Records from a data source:
********************
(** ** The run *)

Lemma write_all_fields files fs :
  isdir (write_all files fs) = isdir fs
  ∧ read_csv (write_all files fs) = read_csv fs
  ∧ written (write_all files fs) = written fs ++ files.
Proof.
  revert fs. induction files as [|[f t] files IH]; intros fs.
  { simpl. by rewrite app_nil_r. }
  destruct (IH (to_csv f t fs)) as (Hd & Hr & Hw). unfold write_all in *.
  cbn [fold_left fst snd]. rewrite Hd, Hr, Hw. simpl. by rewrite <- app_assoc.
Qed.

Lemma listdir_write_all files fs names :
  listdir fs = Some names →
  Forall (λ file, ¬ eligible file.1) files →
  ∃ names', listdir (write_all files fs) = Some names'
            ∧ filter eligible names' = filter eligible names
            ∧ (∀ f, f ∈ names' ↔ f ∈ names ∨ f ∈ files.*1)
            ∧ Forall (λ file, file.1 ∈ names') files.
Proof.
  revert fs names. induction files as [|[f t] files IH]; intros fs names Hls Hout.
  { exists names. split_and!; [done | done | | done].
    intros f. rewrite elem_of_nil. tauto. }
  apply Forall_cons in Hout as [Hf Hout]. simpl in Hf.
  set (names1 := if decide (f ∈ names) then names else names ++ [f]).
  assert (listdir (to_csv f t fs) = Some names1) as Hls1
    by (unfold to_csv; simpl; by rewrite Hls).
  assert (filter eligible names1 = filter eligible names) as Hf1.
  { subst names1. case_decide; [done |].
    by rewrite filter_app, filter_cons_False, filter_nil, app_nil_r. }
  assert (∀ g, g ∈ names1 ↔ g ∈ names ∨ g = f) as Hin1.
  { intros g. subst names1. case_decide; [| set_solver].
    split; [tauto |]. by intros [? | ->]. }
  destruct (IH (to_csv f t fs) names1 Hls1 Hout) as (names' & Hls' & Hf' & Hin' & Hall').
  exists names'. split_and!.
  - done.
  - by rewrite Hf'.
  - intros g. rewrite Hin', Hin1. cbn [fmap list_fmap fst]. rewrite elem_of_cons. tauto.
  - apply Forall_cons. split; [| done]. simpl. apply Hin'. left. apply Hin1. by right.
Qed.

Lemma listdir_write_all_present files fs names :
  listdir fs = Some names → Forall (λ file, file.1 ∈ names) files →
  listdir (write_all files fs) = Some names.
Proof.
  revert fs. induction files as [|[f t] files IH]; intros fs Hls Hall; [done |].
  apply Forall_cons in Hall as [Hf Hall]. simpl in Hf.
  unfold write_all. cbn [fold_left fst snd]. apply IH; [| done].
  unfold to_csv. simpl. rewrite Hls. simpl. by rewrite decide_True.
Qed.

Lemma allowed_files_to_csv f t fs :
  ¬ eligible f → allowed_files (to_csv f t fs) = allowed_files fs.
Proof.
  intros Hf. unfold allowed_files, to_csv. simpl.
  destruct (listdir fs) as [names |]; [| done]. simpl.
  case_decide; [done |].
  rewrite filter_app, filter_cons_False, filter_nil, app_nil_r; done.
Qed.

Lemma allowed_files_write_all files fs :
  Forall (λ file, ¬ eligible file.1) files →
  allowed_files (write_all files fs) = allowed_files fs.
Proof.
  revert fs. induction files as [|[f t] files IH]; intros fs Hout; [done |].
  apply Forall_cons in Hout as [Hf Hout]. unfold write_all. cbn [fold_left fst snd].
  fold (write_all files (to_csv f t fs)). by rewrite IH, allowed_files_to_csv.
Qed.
********************
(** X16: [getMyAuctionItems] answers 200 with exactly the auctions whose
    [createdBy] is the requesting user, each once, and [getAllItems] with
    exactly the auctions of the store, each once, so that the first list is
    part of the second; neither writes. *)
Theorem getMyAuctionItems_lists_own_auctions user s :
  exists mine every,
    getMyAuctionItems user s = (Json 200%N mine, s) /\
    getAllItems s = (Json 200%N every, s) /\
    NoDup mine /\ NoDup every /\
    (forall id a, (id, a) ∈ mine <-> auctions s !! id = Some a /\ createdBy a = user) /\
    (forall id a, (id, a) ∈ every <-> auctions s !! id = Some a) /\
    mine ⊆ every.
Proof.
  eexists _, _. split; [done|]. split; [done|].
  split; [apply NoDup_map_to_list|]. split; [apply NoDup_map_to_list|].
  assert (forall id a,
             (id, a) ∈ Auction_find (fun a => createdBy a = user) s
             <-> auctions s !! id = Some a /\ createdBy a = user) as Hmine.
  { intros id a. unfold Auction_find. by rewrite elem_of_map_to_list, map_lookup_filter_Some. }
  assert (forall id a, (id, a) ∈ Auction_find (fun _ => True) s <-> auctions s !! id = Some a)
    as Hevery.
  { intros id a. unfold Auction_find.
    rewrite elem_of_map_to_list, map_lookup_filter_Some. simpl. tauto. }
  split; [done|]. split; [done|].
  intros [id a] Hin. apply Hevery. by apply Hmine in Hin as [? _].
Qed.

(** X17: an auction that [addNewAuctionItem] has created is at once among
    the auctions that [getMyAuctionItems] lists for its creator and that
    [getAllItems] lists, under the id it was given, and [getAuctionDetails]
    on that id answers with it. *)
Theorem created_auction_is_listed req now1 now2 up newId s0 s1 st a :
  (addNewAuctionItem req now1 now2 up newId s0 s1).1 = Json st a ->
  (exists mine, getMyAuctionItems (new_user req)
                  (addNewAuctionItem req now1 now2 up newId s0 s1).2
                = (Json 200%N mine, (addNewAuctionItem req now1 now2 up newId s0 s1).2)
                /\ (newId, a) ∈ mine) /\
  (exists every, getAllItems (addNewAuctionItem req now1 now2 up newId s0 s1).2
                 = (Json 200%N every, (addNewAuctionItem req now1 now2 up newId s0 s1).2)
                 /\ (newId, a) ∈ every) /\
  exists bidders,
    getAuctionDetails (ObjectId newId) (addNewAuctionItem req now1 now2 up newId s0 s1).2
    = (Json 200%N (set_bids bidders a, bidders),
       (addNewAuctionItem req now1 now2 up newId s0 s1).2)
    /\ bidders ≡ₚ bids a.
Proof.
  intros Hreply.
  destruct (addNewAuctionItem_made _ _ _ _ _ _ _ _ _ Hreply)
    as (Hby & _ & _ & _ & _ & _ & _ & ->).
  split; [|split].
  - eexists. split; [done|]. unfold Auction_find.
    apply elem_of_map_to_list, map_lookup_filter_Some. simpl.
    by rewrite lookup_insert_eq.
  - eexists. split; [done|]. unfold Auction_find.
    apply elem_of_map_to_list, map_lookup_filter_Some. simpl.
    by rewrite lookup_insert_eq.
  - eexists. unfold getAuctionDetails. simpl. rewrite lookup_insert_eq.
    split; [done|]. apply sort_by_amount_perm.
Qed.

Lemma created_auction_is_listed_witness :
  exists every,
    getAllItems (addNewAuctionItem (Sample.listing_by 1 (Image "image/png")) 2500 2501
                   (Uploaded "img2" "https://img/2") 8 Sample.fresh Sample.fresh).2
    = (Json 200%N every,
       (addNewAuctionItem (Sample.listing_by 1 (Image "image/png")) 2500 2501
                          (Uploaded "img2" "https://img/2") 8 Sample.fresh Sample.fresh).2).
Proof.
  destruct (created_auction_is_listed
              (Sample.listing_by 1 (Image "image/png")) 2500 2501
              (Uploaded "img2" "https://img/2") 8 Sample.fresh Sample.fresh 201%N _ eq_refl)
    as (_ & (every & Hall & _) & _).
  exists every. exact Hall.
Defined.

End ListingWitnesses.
********************
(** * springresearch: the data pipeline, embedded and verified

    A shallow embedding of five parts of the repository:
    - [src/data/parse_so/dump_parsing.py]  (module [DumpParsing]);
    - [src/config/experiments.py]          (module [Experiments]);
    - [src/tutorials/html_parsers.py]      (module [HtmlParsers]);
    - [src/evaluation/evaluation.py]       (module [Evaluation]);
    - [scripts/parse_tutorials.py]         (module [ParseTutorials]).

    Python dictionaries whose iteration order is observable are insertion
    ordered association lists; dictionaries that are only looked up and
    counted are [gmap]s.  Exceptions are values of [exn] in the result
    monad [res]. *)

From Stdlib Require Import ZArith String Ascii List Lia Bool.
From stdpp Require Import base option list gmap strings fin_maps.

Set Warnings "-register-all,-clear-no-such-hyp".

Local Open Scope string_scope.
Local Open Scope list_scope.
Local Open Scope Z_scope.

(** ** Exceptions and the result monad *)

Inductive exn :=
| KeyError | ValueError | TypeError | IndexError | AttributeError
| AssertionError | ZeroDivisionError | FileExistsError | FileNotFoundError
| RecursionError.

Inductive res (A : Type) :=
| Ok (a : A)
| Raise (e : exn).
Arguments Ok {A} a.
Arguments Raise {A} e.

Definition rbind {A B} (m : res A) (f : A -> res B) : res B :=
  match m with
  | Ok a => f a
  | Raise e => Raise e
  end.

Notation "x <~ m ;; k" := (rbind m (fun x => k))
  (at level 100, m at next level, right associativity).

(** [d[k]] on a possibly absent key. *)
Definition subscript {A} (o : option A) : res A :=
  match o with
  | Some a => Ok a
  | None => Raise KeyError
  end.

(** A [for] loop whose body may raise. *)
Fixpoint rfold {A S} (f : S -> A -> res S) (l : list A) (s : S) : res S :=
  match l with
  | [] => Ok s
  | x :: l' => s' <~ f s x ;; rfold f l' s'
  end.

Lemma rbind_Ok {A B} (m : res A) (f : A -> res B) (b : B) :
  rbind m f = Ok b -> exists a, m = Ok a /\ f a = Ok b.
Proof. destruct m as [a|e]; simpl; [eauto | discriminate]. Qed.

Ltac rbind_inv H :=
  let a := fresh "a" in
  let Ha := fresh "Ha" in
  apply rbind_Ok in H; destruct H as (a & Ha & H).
********************
__Work instructions__
After reading the entries above, report the number of lines that include the string "answers". Give no other text.

__Your solution__
2